—Votre mère aurait bien dû me faire une visite pour me remercier des soins que je vous ai donnés.
Simon ne sut que répondre; il vit bien que M. Salvat n’était pas content. Pendant la classe, l’instituteur le regarda en se grattant le cou plus qu’à l’ordinaire et il remontait ses lourdes épaules. Simon avait toujours été un bon élève, docile à l’enseignement de ce maître d’apparence grise, et il s’étonnait de ce changement d’humeur. Il se sentait plus isolé, ses camarades se détournaient de lui, en classe et pendant les récréations. Quelques-uns même le regardaient avec défi. Il était plein d’une douceur qui était sa seule défense. Quand on le bousculait à l’heure des jeux, il ne se mettait pas en colère, mais il se rangeait contre le mur de clôture en s’excusant. Il voulut, malgré l’air étrange qui s’épaississait autour de lui, jouer comme autrefois à saute-mouton; c’était toujours lui qui se tenait courbé, les mains aux genoux. Un jour, le fils aîné de la mère Ruteau, l’épicière, un fort garçon aux gestes violents, lui enleva son béret et le jeta dans la boue. Simon haussa les épaules et dit: «C’est bête...», mais il ne se plaignit pas à M. Salvat qui se tenait sous le hangar, les mains croisées derrière le dos.
Simon pensait qu’il était chéri par Claire et cette mère si jolie aux cheveux coupés court comme les portaient les beaux pages dont on voyait l’image svelte dans l’Histoire de France illustrée. Lorsqu’il revenait aux Ages, à travers la campagne solitaire, sa tristesse s’effaçait; il allait dans le sillage merveilleux qu’avait laissé derrière elle Louise Lautier. Bientôt elle l’emmènerait dans la ville où la joie est changeante comme le soleil qui joue en de blancs nuages. Jamais il ne s’ennuierait, et quand on lui ferait du mal elle le caresserait de ses mains si douces, si légères. Pour que ce temps arrivât, il pouvait bien endurer quelques mauvaises plaisanteries. Ceux qui semblaient le dédaigner n’avaient pas une mère comme la sienne; ils en montraient leur dépit.
De jour en jour, on lui faisait la vie plus dure à l’école; et, comme il était d’une nature sensible avec un cœur replié, tout l’atteignait au vif. Il se gardait bien de se plaindre devant Claire, de peur de lui causer de la peine. Quand elle ne pouvait le voir, il pleurait la nuit, dans son petit lit. Le matin, nulle trace de chagrin n’apparaissait dans ses yeux. Mais cette école qu’il avait aimée, où jadis il entrait joyeusement, il se prenait à la détester. Elle lui faisait peur comme une grande machine sournoise.

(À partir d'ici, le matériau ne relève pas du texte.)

(* ===== verification/MacroCall.v ===== *)
(** * A call between generated tasks

    The macros of both ends composed over the wire: a task of a
    [client_task_enum] whose variants are [client_task] structs is sent to a
    server whose tasks are a [server_task_enum] of [ServerTaskVariantFull], is
    routed by its action, answered by the user's handler, and brought back. *)
From Stdlib Require Import ZArith Lia Strings.String.
From stdpp Require Import base list gmap strings.
From S2P Require Import Prelude Errors Codec Task Proto BTree Timer Net TcpClient ServerTask TcpServer.
From S2P Require Import EndToEnd MacroSyntax ClientMacro ClientGen ClientEnumMacro ServerMacro.
Local Open Scope Z_scope.
Local Open Scope rpc_scope.

(** ** The predefined server tasks as variants of an enum *)
Section instances.
Context {Q P E : Type} `{!Codec Q} `{!Codec P} `{!RpcErrCodec E}.

#[global] Instance Full_decode_task : ServerTaskDecode (ServerTaskVariantFull Q P E) := {|
  svr_decode_req := Full_decode_req;
|}.
#[global] Instance Full_action_task : ServerTaskAction (ServerTaskVariantFull Q P E) := {|
  svr_get_action := Full_get_action;
|}.
#[global] Instance Full_done_task : ServerTaskDone (ServerTaskVariantFull Q P E) E := {|
  svr_set_result_raw := Full_set_result_raw;
|}.

Lemma Full_decode_ok (q : Q) action seq msg blob :
  codec_decode msg = Ok q ->
  svr_decode_req (T := ServerTaskVariantFull Q P E) action seq msg blob =
    Ok (SvrFull seq (RpcActionOwned_from action) q blob None None None true).
Proof. intros H. cbn. unfold Full_decode_req. by rewrite H. Qed.

Lemma Full_keeps_action action seq msg blob (t : ServerTaskVariantFull Q P E) :
  svr_decode_req action seq msg blob = Ok t -> svr_get_action t = action.
Proof.
  cbn. unfold Full_decode_req. destruct (codec_decode msg); [|done]. intros [= <-]. apply to_action_from.
Qed.
End instances.

Section call.
Context {S S' : Type} `{!AsyncStream S} `{!AsyncStreamOk S} `{!AsyncStream S'} `{!AsyncStreamOk S'}.
Context (buffer_alloc : Z -> bool).
Context (alloc_i32 : forall n, 0 < n <= I32_MAX -> buffer_alloc n = true).
Context {M E : Type} `{!TaskEnv M E} `{!RpcErrCodec E}.
Context (env_reserve_exact : forall (x x' : val M E) n m,
  0 < n -> env_reserve x n = (x', Some m) -> m = n).

(** The client's enum: a [client_task] struct per variant. *)
Context (path_i32 : SynPath -> Z) (ccode : client_enum_code).
Context (codes : ident -> client_task_code) (users : ident -> user_impls M E).

Local Abbreviation sval := (struct_val M E).
Definition client_inner (_ : ident) : Type := sval.
#[local] Instance client_inner_task (v : ident) : ClientTask (client_inner v) :=
  generated_task (codes v) (users v).
Local Abbreviation client_enum := (enum_task (Inner := client_inner)).
#[local] Instance client_task : ClientTask client_enum := client_enum_task path_i32 ccode.

(** The server's enum, the types of its variants, and the user's handler. *)
Context {Q P : ident -> Type} {q_codec : forall v, Codec (Q v)} {p_codec : forall v, Codec (P v)}.
Context {q_ok : forall v, CodecOk (Q v)} {p_ok : forall v, CodecOk (P v)}.
Context (scode : server_enum_code).
Definition server_inner (v : ident) : Type := ServerTaskVariantFull (Q v) (P v) E.
Local Abbreviation server_task := (server_enum (Inner := server_inner)).
Context (f : forall v, Q v -> option bytes -> result (P v) E).

(** The handler's answer: the response stored, then [_set_result]. *)
Definition server_reply (t : server_task) : may server_task :=
  let 'existT v task := t in
  match f v (sf_req task) (sf_req_blob task) with
  | Ok p =>
    server_enum_set_result_raw (Inner := server_inner) (Ok tt)
      (existT v (SvrFull (sf_seq task) (sf_action task) (sf_req task) (sf_req_blob task) (Some p)
        (sf_resp_blob task) (sf_res task) (sf_noti task)))
  | Err e => server_enum_set_result_raw (Inner := server_inner) (Err e) (existT v task)
  end.

(** What the response to a request [q] says. *)
Definition reply_outcome {v} (r : result (P v) E) : result (bytes * option bytes) EncodedErr :=
  match r with
  | Ok p => match codec_encode p with Ok b => Ok (b, None) | Err _ => Err (ERpc Encode) end
  | Err e => Err (err_encode e)
  end.

(** Which replies can travel: a response that encodes to a message, not empty,
    within the limits, that the client's type reads; an error the wire keeps
    apart from the internal ones, of the client's error type. *)
Definition reply_sendable (d : done_code) (resp_ty : SynType) {v} (r : result (P v) E) : Prop :=
  match r with
  | Ok p => exists b x, codec_encode p = Ok b /\ b <> [] /\ zlen b <= I32_MAX /\ env_decode resp_ty b = Ok x
  | Err e => err_transportable e /\ err_sendable (err_encode e) /\
    forall b, env_err_decode (dn_error d) b = err_decode b
  end.

(** What the user of the client sees of a reply. *)
Definition reply_seen (g : client_task_code) (d : done_code) (resp_ty : SynType) {v}
    (r : result (P v) E) (t : sval) : Prop :=
  match r with
  | Ok p => exists b x, codec_encode p = Ok b /\ env_decode resp_ty b = Ok x /\
    t !! fst (ct_resp g) = Some (VOpt (Some x)) /\ gen_get_result d t = Some (Ok tt)
  | Err e => gen_get_result d t = Some (Err (User e))
  end.

Lemma reply_fits d resp_ty v (r : result (P v) E) :
  reply_sendable d resp_ty r -> outcome_fits (reply_outcome r).
Proof.
  destruct r as [p|e]; cbn; [|tauto]. intros (b & x & -> & _ & Hl & _). cbn. pose proof (zlen_nonneg b). lia.
Qed.

Lemma server_reply_outcome d resp_ty v seq a q blob :
  reply_sendable d resp_ty (f v q blob) ->
  exists resp, server_reply (existT v (SvrFull seq a q blob None None None true)) = Ret resp /\
    resp_outcome resp seq (reply_outcome (f v q blob)).
Proof using p_ok.
  intros Hs. cbn. destruct (f v q blob) as [p|e]; cbn in *.
  - destruct Hs as (b & x & Hb & _). rewrite Hb. eexists. split; [done|].
    apply (server_enum_outcome (Inner := server_inner)).
    by apply (Full_outcome_ok (SvrFull seq a q blob (Some p) None (Some (Ok tt)) false) p).
  - eexists. split; [done|]. apply (server_enum_outcome (Inner := server_inner) _ _ seq (Err (err_encode e))).
    by apply (Full_outcome_err (SvrFull seq a q blob None None (Some (Err e)) false)).
Qed.

Lemma client_reserve_exact (t t' : client_enum) n m :
  0 < n -> reserve_resp_blob t n = (t', Some m) -> m = n.
Proof using env_reserve_exact.
  destruct t as [vc v]. intros Hn H. cbn in H. unfold gen_reserve_resp_blob in H.
  destruct (ct_resp_blob (codes vc)) as [[fl ty]|]; [|done].
  destruct ((v : sval) !! fl) as [x|]; [|done]. cbn in H.
  destruct (env_reserve x n) as [x' lent] eqn:Er. cbn in H. injection H as <- ->. by eapply env_reserve_exact.
Qed.

(** The task [t] of variant [vc] after the outcome of the reply. *)
Lemma client_outcome vc (t : sval) d resp_ty v (r : result (P v) E) :
  ct_done (codes vc) = Some d -> arg_of "Option" (snd (ct_resp (codes vc))) = Some resp_ty ->
  fst (ct_resp (codes vc)) <> fst (dn_res d) -> reply_sendable d resp_ty r ->
  exists t', outcome_event error_handle_default (reply_outcome r) (existT vc t : client_enum) =
      EvDone (existT vc t' : client_enum) /\
    reply_seen (codes vc) d resp_ty r t'.
Proof using Type.
  intros Hd Hty Hne Hs. destruct r as [p|e]; cbn [reply_outcome reply_sendable reply_seen] in *.
  - destruct Hs as (b & x & Hb & Hbn & _ & Hx). rewrite Hb. unfold outcome_event, finish_event.
    cbn [blob_size Z.ltb Z.compare]. rewrite bool_decide_eq_false_2 by done. cbn.
    unfold gen_decode_resp. rewrite Hty. cbn. rewrite Hx. cbn. unfold task_set_ok. rewrite Hd.
    eexists. split; [done|]. exists b, x. split; [done|]. split; [done|].
    split; [|apply get_result_set]. unfold gen_set_ok, gen_set_res.
    rewrite struct_val_ne by done. apply struct_val_eq.
  - destruct Hs as (Ht & _ & Hdec). unfold err_transportable in Ht. unfold outcome_event, error_handle_default.
    destruct (wire_err (err_encode e)) as [y|n|y|y]; try done; cbn; unfold task_set_custom_error; rewrite Hd;
      (eexists; split; [done|]); unfold gen_set_custom_error; rewrite get_result_set; cbn; rewrite Hdec.
    + destruct Ht as [Hn Ht]. by rewrite as_u32_small, Ht.
    + by rewrite Ht.
Qed.

(** The blob of a request as the server sees it: an empty one is not sent. *)
Definition blob_seen (t : client_enum) : option bytes :=
  if 0 <? blob_size (get_req_blob t) then get_req_blob t else None.

(** C9. A call between generated tasks gives the caller what the
    handler made of the request. The client sends the task of any variant of
    its [client_task_enum]; the server decodes it as the first variant of its
    [server_task_enum] that lists the task's action, with the request's value
    and action; the handler's reply goes back under the task's number, and the
    client's task then holds the response, decoded at the type of its [resp]
    field, with [get_result] successful, or the handler's own error. *)
Theorem stream_call_roundtrip vc (v : sval) attr input fields d resp_ty cid seq x (q : Q (se_variant x)) msg
    (c : TcpClient S) :
  let t : client_enum := existT vc v in
  client_task_impl attr input = Expand (codes vc) -> d_data input = DStruct fields ->
  struct_typed fields v -> ct_done (codes vc) = Some d ->
  arg_of "Option" (snd (ct_resp (codes vc))) = Some resp_ty -> fst (ct_resp (codes vc)) <> fst (dn_res d) ->
  codec_encode q = Ok msg ->
  (forall req buf, v !! ct_req (codes vc) = Some req -> env_encode_into req buf = (buf ++ msg, Ok (zlen msg))) ->
  req_sendable cid t msg -> task_seq t = seq -> is_u64 seq ->
  NoDup (se_variant <$> se_variants scode) ->
  List.find (lists_action path_i32 (get_action t)) (se_variants scode) = Some x ->
  let r := f (se_variant x) q (blob_seen t) in
  reply_sendable d resp_ty r -> writable (tc_stream c) ->
  exists buf blob c1 reqf, ReqHead_encode [] cid t = Ret (buf, Ok blob) /\
    write_req buf blob true c = (c1, Ok tt) /\ written (tc_stream c1) = written (tc_stream c) ++ reqf /\
  forall (srv : TcpServer S') rest, incoming (ts_stream srv) = reqf ++ rest -> writable (ts_stream srv) ->
  exists srv1 rq ts resp srv2 respf, read_req buffer_alloc false srv = Ret (srv1, Ok rq) /\
    server_enum_decode_req (Inner := server_inner) path_i32 scode (sq_action rq) (sq_seq rq) (sq_msg rq) (sq_blob rq)
      = Ok (existT (se_variant x) ts) /\
    sf_req ts = q /\
    server_enum_get_action (Inner := server_inner) path_i32 scode (existT (se_variant x) ts) = get_action t /\
    server_reply (existT (se_variant x) ts) = Ret resp /\ write_resp resp srv1 = Ret (srv2, Ok tt) /\
    incoming (ts_stream srv2) = rest /\ written (ts_stream srv2) = written (ts_stream srv) ++ respf /\
  forall (c2 : TcpClient S) timer timer' rest', incoming (tc_stream c2) = respf ++ rest' ->
    take_task seq timer = (timer', Ready (Some t)) ->
  exists c3 v', read_resp_all buffer_alloc error_handle_default c2 timer =
      Ret (c3, timer', [EvDone (existT vc v' : client_enum)], RDone (Ok true)) /\
    incoming (tc_stream c3) = rest' /\ reply_seen (codes vc) d resp_ty r v'.
Proof using All.
  intros t Hg Hi Hv Hd Hty Hne Hq Henc Hsend Hseq Hu Hnd Hx r Hr Hw.
  apply client_task_impl_spec in Hg as (fields' & Hf & Hg). rewrite Hi in Hf. injection Hf as <-.
  assert (Ht : encodes_to t msg) by (apply client_enum_encodes; by eapply generated_encodes).
  destruct (send_frame cid t msg [] true c Ht Hsend Hw) as (buf & blob & c1 & E1 & W1 & Hw1 & _).
  exists buf, blob, c1, (req_frame cid t msg). repeat split; [done..|]. intros srv rest Hin Hws.
  destruct (read_req_frame buffer_alloc cid t msg srv rest Hsend) as (srv1 & E2 & Hi1 & Hw1' & Hwr1); [|done|].
  { intros Hp. apply alloc_i32. split; [done|]. apply Hsend. }
  pose proof (Full_decode_ok (P := P (se_variant x)) (E := E) q (get_action t) seq msg (blob_seen t)
    (codec_decode_encode _ _ Hq)) as Hdec.
  pose proof (server_enum_routes (Inner := server_inner) path_i32 scode (get_action t) seq msg (blob_seen t) Hnd
    (fun v t0 => Full_keeps_action (get_action t) seq msg (blob_seen t) t0)) as Hroute.
  rewrite Hx in Hroute. destruct Hroute as [Hroute _]. destruct (Hroute _ Hdec) as [Hro Hact].
  destruct (server_reply_outcome d resp_ty (se_variant x) seq (RpcActionOwned_from (get_action t)) q
    (blob_seen t) Hr) as (resp & Erep & Ho).
  pose proof (reply_fits _ _ _ _ Hr) as Hfit.
  destruct (write_resp_frame resp seq _ srv1 Ho (outcome_fits_sendable _ Hfit) (Hwr1 Hws))
    as (srv2 & E3 & Hi2 & Hw2 & _).
  exists srv1, (svr_view t msg). eexists. exists resp, srv2, (outcome_frame seq (reply_outcome r)).
  split; [exact E2|]. split; [unfold svr_view; cbn [sq_action sq_seq sq_msg sq_blob]; rewrite Hseq; exact Hro|].
  split; [done|]. split; [exact Hact|]. split; [exact Erep|]. split; [exact E3|].
  split; [congruence|]. split; [by rewrite Hw2, Hw1'|].
  intros c2 timer timer' rest' Hi' Htk.
  destruct (read_outcome buffer_alloc alloc_i32 error_handle_default seq _ t c2 timer timer' rest'
    client_reserve_exact Hu Hfit Hi' Htk) as (c3 & E4 & Hi3).
  destruct (client_outcome vc v d resp_ty (se_variant x) r Hd Hty Hne Hr) as (v' & Ev & Hseen).
  exists c3, v'. rewrite E4. split; [by rewrite <-Ev|done].
Qed.

End call.

(** ** A concrete instance: the file tasks of the macros' documentation *)
Module MacroCallWitness.
Import ClientGenWitness.

Definition client_enum_file : client_enum_code := CEnumCode "FileTask" (ty_named "Errno") [
  CEnumVariant "Open" (ty_named "FileReadTask") (ArmPath (ServerMacroWitness.file_action "Open")) [];
  CEnumVariant "Close" (ty_named "FileCloseTask") ArmInner []].
Definition codes (_ : ident) : client_task_code := file_code.
Definition users (_ : ident) : user_impls bytes (rint U8) := no_user.
Definition task7 : struct_val bytes (rint U8) := gen_set_seq file_code file_value 7.
Definition open_variant : server_enum_variant :=
  SEnumVariant "Open" (ty_named "FileOpenReq") [PPath (ServerMacroWitness.file_action "Open")] [].
(** The handler opens every path but the empty one. *)
Definition handler (v : ident) (q : bytes) (_ : option bytes) : result bytes (rint U8) :=
  if bool_decide (q = []) then Err (RInt 2) else Ok q.
Definition out : TcpClient mem_stream := TcpC (MemStream [] [] true) [].
Definition always (_ : Z) : bool := true.

Lemma stream_call_roundtrip_witness :
  exists buf blob c1 reqf,
    @ReqHead_encode _ (client_task ServerMacroWitness.file_i32 client_enum_file codes users) [] 1
      (existT "Open"%string task7) = Ret (buf, Ok blob) /\
    write_req buf blob true out = (c1, Ok tt) /\ written (tc_stream c1) = reqf.
Proof.
  destruct (stream_call_roundtrip (S := mem_stream) (S' := mem_stream) always ltac:(reflexivity)
    (fun (x x' : val bytes (rint U8)) n m _ (H : @env_reserve _ _ file_env x n = (x', Some m)) => ltac:(discriminate H))
    ServerMacroWitness.file_i32 client_enum_file codes users
    (Q := fun _ => bytes) (P := fun _ => bytes) (q_codec := fun _ => raw_codec) (p_codec := fun _ => raw_codec)
    ServerMacroWitness.file_code handler "Open"%string task7 file_args file_task file_fields file_done
    (ty_named "FileReadResp") 1 7 open_variant (str_bytes "/tmp/f") (str_bytes "/tmp/f") out)
    as (buf & blob & c1 & reqf & E1 & E2 & E3 & _).
  - exact file_task_expands.
  - reflexivity.
  - repeat (apply Forall_cons; split; [eexists; split; vm_compute; reflexivity|]). apply Forall_nil. exact I.
  - reflexivity.
  - reflexivity.
  - discriminate.
  - reflexivity.
  - intros req buf H. vm_compute in H. injection H as <-. reflexivity.
  - repeat split; vm_compute; congruence.
  - reflexivity.
  - split; vm_compute; congruence.
  - apply (bool_decide_unpack _). vm_compute. exact I.
  - reflexivity.
  - exists (str_bytes "/tmp/f"), (VData (str_bytes "/tmp/f")). repeat split; try reflexivity; vm_compute; congruence.
  - reflexivity.
  - exists buf, blob, c1, reqf. split; [exact E1|]. split; [exact E2|exact E3].
Defined.

End MacroCallWitness.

Claire continuait de veiller ardemment sur lui, mais il sentait qu’elle cachait quelque chose de trop lourd. Elle qui parlait peu d’habitude, elle devenait encore plus taciturne, ne cessant, quand il avait congé, de travailler au domaine, dans la maison ou la grange. Un soir, comme elle le tenait embrassé, il vit sa bouche trembler, puis elle le quitta précipitamment. Louise Lautier écrivait plus souvent; Claire ne manquait jamais de lire à Simon les passages de la lettre qui le concernaient, des phrases de souvenir. Il remarqua:
—Maman Claire, tu ne ris pas, quand il y a de bonnes nouvelles. Je ne peux pas rire, si tu ne ris pas, toi, la première.
Alors elle souriait faiblement, mais Simon voyait qu’elle avait de la peine. Il sentait autour de lui du mystère, alors qu’il voulait que tout fût simple, clair, comme l’eau de la fontaine. Chaque soir, Claire Lautier priait pour sa belle-sœur et faisait réciter trois Ave à Simon, afin que sa mère fût préservée de tout mal.
Un jour, il dit:
—Elle est malade, puisque tu pries toujours pour elle. Pourtant elle a une mine bien fraîche.
Un matin du mois de mars où l’on sentait la première pointe du printemps, il partit comme d’habitude pour Bonnal. Il savait à merveille ses leçons; il avait veillé tard pour que ses devoirs n’eussent aucune faute. Son intelligence s’était accrue, tout d’un coup, semblait-il; ses yeux s’ouvraient mieux sur le monde. La vallée de la Gartempe, éclairée par le soleil matinal, montrait la verte couleur que répand l’herbe des prairies, l’or égoutté des genêts en fleurs, la flèche du genièvre mieux aiguisée. La rivière coulait dans un poudroiement de vie fraîche. Aux branches des chênes de clôture, les dernières feuilles mortes se fondaient aux souffles de la saison qui couraient avec le goût de l’eau pure.